▸ **Problem to work on**:
Lines with "forall": state how many there are in the records below, and nothing else.

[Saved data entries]
^^^^^^^^^^^^^^^^

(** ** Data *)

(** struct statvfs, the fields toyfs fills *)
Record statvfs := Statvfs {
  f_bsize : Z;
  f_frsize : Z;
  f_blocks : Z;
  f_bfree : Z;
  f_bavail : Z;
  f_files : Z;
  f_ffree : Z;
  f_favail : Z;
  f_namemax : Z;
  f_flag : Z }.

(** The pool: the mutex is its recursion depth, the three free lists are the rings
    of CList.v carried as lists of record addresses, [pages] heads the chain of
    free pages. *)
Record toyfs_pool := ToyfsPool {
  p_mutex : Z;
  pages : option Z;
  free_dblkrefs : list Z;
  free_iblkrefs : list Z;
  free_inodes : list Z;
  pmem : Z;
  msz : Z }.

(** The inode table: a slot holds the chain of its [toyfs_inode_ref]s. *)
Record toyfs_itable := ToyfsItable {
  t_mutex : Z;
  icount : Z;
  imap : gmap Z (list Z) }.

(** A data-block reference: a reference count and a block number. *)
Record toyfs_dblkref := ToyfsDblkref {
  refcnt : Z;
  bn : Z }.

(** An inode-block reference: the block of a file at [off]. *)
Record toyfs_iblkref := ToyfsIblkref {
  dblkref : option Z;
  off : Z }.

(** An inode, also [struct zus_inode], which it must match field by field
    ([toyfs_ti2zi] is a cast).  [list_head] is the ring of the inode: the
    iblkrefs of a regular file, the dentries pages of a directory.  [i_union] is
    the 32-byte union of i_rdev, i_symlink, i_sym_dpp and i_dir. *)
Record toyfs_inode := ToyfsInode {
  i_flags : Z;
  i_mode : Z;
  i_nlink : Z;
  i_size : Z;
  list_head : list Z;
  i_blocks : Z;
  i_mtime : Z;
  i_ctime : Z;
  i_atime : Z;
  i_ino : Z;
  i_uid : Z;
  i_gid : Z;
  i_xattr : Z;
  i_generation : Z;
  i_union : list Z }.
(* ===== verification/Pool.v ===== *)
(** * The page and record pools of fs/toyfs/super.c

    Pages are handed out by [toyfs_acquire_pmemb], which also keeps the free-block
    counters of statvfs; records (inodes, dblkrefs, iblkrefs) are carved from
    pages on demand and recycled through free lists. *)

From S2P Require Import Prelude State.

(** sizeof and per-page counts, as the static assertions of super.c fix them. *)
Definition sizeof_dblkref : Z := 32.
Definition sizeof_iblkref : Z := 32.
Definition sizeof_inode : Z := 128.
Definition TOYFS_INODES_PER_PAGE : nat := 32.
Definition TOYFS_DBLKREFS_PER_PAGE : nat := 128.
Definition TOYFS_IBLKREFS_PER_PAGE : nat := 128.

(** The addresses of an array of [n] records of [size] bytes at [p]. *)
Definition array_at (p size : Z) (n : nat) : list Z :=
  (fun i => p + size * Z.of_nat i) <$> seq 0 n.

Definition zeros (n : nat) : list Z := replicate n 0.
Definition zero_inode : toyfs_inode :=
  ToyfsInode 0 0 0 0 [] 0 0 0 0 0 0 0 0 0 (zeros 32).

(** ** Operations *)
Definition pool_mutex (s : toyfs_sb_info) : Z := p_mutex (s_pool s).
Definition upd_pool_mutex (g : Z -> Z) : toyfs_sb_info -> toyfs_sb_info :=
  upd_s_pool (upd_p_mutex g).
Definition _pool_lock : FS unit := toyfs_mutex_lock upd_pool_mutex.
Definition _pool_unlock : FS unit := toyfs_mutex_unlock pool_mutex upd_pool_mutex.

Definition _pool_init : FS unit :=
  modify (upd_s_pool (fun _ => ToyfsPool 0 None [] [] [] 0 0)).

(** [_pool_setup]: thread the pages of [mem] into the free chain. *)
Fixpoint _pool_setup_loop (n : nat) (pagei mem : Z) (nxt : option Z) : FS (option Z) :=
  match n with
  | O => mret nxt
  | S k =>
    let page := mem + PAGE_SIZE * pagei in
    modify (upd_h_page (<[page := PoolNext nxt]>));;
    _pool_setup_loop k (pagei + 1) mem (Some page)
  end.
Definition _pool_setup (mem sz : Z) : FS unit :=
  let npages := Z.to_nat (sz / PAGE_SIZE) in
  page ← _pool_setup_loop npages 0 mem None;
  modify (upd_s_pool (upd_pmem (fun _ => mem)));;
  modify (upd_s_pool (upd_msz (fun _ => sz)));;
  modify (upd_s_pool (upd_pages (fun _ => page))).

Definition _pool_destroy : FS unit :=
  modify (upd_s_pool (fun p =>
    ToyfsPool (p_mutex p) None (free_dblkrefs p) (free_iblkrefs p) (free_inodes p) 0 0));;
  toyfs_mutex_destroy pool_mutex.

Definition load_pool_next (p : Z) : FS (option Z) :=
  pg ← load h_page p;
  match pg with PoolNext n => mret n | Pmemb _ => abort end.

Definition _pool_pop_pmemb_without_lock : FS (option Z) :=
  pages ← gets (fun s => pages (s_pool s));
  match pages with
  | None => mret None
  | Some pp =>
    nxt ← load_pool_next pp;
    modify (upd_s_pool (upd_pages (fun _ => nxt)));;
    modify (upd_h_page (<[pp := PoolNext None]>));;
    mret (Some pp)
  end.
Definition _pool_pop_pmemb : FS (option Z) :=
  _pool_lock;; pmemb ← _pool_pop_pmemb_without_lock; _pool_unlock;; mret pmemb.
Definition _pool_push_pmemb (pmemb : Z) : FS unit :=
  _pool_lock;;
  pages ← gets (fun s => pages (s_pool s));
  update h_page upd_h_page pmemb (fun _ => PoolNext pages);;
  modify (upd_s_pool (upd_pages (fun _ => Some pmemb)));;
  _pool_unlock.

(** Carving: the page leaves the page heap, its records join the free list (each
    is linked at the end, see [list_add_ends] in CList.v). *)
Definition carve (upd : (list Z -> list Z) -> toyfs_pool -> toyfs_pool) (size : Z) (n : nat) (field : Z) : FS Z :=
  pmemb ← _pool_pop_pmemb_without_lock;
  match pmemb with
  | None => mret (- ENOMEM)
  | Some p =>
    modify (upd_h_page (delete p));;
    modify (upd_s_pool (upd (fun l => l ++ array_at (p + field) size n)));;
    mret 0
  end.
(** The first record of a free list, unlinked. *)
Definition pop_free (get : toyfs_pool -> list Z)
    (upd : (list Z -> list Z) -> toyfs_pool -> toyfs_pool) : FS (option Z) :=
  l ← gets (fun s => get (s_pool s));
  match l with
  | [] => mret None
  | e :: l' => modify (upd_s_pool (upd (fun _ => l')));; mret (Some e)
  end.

^^^^^^^^^^^^^^^^

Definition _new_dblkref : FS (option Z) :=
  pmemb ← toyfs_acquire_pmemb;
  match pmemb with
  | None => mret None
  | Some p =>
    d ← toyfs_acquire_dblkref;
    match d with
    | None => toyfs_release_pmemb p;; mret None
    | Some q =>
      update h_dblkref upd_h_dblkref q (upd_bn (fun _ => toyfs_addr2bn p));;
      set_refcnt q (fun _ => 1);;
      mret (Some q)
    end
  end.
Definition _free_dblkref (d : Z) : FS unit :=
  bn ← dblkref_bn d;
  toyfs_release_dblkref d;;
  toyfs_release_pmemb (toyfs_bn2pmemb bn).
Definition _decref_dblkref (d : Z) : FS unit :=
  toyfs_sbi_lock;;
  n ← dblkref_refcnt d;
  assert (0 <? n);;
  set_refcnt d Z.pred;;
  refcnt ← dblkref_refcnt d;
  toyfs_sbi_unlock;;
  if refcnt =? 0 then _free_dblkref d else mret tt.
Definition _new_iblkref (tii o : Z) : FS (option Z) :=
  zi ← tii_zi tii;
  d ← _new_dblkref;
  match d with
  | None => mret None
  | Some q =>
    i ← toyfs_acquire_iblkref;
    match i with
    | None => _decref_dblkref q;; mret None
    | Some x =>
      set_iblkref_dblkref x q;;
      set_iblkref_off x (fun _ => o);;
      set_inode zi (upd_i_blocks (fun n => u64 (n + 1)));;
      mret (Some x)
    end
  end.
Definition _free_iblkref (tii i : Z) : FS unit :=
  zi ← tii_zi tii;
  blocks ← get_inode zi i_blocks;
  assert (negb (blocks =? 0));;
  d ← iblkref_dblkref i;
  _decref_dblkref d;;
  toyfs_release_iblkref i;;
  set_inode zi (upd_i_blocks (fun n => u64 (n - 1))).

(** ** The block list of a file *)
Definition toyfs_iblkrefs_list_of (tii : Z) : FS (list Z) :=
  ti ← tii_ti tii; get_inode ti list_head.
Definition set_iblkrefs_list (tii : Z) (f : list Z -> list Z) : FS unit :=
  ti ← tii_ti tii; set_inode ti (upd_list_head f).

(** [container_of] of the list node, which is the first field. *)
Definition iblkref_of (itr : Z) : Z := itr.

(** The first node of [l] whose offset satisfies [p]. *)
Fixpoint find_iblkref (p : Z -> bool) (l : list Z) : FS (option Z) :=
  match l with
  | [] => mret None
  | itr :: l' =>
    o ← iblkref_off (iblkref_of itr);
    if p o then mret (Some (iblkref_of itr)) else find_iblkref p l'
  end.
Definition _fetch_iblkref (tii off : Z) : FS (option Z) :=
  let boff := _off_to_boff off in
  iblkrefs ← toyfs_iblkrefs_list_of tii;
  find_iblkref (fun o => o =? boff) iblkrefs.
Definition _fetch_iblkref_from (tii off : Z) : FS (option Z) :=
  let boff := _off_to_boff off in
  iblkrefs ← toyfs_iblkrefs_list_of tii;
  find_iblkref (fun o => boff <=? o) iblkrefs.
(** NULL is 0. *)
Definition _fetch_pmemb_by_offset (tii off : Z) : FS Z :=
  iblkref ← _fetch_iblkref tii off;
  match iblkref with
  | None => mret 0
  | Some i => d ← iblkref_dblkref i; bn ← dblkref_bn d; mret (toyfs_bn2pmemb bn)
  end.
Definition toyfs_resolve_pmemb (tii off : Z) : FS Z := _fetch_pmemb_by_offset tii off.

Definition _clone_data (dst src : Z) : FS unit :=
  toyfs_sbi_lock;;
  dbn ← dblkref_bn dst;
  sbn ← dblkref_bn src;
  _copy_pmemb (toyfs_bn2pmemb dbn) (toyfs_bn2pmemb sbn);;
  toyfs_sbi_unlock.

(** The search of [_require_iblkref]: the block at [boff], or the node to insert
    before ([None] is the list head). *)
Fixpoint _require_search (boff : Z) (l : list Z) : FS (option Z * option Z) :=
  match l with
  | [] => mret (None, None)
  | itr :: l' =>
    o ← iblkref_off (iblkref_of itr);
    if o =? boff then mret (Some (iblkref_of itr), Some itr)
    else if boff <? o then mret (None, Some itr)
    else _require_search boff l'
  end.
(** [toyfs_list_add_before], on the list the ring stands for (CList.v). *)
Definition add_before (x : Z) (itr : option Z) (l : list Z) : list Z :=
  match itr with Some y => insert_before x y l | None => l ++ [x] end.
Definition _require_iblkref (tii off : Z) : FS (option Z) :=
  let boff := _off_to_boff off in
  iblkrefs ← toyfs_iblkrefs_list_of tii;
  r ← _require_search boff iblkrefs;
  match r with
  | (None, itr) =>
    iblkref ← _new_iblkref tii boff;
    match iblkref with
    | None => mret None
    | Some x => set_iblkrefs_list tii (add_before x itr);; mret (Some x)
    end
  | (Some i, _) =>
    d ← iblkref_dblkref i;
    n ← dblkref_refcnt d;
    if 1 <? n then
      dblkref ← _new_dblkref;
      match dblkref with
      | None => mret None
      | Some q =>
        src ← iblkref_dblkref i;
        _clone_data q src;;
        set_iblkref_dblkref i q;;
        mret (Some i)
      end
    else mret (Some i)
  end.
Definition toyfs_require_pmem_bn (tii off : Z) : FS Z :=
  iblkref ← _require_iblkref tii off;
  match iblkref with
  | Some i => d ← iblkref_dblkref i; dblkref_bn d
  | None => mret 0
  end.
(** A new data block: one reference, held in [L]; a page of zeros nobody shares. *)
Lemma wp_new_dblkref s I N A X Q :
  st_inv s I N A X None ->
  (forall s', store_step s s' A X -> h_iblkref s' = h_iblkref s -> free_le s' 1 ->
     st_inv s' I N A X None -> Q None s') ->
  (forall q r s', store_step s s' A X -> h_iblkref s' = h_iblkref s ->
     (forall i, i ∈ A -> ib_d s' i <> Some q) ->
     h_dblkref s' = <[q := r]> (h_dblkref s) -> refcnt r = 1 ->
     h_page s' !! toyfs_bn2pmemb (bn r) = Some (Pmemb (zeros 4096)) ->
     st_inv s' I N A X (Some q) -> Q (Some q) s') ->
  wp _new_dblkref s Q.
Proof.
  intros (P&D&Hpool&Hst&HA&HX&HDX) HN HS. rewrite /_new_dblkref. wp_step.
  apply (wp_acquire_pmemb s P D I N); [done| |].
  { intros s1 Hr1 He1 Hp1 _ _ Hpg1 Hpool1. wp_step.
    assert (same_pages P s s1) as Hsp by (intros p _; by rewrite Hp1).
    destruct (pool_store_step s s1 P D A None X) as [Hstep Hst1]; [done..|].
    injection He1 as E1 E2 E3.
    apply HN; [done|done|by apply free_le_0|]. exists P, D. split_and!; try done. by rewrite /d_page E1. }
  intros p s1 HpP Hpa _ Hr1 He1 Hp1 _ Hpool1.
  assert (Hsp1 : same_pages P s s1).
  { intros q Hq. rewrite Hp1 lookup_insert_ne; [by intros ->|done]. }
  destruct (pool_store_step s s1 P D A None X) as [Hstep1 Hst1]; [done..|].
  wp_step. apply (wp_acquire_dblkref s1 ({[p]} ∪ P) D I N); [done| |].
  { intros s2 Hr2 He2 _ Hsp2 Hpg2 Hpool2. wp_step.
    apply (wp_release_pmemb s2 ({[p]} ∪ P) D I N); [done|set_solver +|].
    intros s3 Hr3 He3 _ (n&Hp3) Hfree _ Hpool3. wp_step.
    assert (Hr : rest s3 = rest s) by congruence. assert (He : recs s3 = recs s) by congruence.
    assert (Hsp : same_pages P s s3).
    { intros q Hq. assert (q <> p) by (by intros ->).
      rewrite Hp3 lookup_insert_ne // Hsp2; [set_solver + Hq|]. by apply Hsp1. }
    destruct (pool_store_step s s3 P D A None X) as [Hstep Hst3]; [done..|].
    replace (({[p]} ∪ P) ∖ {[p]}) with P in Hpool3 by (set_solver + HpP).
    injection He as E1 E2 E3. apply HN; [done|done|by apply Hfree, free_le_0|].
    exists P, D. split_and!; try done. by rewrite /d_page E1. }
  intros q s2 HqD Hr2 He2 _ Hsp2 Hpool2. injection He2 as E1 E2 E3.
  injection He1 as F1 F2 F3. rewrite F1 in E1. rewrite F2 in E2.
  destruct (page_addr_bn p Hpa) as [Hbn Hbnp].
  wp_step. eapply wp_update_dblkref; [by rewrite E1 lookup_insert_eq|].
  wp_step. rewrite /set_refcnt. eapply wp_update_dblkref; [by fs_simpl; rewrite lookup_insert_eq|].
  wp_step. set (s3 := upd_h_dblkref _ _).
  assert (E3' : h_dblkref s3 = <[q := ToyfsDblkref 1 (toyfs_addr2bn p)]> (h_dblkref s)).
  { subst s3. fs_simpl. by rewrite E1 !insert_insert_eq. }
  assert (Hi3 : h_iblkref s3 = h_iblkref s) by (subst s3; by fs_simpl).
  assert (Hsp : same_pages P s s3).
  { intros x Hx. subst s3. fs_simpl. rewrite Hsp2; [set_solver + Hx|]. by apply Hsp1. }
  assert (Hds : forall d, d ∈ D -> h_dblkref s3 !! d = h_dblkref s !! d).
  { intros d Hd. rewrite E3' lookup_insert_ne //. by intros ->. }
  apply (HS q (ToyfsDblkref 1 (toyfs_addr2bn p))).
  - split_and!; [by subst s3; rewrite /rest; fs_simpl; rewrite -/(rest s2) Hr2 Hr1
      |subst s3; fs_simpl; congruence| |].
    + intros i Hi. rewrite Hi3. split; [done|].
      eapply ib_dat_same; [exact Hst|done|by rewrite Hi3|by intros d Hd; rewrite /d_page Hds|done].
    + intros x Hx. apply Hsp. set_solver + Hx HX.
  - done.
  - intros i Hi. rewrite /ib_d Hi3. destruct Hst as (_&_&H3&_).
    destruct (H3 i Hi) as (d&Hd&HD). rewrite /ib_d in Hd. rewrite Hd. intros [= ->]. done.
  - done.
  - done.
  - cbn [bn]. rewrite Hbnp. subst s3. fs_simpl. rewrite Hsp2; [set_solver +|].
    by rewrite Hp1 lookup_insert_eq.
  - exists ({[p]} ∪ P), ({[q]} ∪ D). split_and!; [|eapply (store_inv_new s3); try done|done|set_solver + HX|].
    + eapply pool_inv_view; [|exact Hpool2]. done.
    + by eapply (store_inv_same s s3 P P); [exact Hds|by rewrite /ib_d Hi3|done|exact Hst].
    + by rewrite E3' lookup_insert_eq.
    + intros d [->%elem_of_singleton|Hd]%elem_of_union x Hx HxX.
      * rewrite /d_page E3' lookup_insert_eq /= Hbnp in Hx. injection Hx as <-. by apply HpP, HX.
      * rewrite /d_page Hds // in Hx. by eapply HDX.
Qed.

^^^^^^^^^^^^^^^^

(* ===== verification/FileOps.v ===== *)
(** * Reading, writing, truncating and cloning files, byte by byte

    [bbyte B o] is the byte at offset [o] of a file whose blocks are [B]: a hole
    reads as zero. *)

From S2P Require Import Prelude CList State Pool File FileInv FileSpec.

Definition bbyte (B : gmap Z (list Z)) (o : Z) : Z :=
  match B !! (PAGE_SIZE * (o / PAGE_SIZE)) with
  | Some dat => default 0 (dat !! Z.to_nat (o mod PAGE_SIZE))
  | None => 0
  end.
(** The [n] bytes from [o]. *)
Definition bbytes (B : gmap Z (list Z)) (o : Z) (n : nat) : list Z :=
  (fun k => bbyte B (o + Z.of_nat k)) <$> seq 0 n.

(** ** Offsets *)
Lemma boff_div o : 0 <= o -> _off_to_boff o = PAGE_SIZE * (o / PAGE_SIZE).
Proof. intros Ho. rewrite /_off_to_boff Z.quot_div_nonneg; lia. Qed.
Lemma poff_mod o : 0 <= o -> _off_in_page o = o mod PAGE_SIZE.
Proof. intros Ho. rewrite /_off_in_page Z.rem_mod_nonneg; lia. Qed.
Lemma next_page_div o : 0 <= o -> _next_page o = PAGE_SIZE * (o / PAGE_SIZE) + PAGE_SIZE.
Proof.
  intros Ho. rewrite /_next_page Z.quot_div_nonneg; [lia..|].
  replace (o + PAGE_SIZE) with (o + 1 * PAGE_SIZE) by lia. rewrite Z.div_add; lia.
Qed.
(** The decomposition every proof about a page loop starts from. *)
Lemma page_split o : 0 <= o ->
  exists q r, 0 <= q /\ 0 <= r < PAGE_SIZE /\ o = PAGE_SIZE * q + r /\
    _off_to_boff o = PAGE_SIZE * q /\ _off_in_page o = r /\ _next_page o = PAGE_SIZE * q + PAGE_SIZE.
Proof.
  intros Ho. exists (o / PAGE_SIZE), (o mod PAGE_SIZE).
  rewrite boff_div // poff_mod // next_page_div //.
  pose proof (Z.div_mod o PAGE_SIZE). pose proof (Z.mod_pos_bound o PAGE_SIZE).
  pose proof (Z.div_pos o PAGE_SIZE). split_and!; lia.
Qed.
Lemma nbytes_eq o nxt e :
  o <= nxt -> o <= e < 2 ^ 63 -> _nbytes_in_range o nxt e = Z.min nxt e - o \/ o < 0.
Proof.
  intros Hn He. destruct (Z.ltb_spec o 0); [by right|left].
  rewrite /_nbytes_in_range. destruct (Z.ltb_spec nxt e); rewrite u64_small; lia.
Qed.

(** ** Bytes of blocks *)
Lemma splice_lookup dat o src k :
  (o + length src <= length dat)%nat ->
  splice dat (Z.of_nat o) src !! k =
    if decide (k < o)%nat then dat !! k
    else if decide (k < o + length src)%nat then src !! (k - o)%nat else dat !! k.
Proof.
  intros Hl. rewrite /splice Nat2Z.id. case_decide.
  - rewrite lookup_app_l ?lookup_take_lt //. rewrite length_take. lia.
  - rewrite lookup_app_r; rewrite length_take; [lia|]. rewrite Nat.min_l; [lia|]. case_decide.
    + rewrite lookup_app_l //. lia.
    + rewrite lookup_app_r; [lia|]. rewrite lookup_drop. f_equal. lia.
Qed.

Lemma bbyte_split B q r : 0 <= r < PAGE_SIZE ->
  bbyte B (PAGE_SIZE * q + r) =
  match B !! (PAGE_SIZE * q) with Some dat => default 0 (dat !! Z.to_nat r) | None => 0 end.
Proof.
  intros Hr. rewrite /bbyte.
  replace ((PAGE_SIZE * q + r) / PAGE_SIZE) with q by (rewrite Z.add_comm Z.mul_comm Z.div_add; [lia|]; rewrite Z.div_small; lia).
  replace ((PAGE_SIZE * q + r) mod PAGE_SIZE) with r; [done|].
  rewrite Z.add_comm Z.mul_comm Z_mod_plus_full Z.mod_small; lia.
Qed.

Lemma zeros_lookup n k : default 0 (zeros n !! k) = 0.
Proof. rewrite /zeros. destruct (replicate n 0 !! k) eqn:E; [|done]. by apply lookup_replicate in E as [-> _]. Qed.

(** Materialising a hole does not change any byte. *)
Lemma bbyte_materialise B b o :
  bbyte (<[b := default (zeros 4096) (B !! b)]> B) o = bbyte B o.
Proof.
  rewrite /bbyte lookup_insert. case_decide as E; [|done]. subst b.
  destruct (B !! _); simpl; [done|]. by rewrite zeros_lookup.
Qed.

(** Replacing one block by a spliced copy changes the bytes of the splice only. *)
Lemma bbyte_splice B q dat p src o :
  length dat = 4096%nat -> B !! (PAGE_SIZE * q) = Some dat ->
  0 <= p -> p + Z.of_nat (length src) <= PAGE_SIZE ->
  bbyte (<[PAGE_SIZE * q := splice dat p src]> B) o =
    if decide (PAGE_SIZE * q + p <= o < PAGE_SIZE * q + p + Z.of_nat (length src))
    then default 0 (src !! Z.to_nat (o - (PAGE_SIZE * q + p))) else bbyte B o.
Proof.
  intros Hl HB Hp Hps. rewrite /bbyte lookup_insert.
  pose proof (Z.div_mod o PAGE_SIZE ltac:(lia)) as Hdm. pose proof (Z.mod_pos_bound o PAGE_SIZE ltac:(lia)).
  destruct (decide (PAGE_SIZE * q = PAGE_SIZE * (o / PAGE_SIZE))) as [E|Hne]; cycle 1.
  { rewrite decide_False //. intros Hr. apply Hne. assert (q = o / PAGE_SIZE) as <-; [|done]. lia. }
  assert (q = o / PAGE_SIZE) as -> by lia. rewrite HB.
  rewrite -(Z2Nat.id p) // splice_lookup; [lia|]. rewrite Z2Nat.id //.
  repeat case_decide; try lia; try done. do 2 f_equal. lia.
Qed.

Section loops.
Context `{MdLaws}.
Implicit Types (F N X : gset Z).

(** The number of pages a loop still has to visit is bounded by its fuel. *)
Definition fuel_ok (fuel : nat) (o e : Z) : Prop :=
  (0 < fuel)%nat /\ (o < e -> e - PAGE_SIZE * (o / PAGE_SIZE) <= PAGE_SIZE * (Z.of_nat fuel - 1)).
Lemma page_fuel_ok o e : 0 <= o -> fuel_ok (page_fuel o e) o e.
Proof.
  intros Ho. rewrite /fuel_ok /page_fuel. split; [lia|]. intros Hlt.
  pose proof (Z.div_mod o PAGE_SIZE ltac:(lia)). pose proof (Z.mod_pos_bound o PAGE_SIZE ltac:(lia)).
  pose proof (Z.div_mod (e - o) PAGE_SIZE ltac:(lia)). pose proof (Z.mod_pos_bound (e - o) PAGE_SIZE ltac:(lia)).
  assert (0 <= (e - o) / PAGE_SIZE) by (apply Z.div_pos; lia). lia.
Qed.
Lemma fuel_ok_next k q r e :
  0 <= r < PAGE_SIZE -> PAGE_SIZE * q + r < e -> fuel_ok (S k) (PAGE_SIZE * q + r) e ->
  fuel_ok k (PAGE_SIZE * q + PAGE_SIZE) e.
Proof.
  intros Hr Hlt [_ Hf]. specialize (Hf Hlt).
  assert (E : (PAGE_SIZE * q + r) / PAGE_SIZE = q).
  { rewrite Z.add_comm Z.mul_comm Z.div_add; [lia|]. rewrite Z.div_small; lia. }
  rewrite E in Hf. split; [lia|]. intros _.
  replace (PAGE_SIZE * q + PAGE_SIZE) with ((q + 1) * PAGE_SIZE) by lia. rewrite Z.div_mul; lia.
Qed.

^^^^^^^^^^^^^^^^

▸ **Answer box**:
4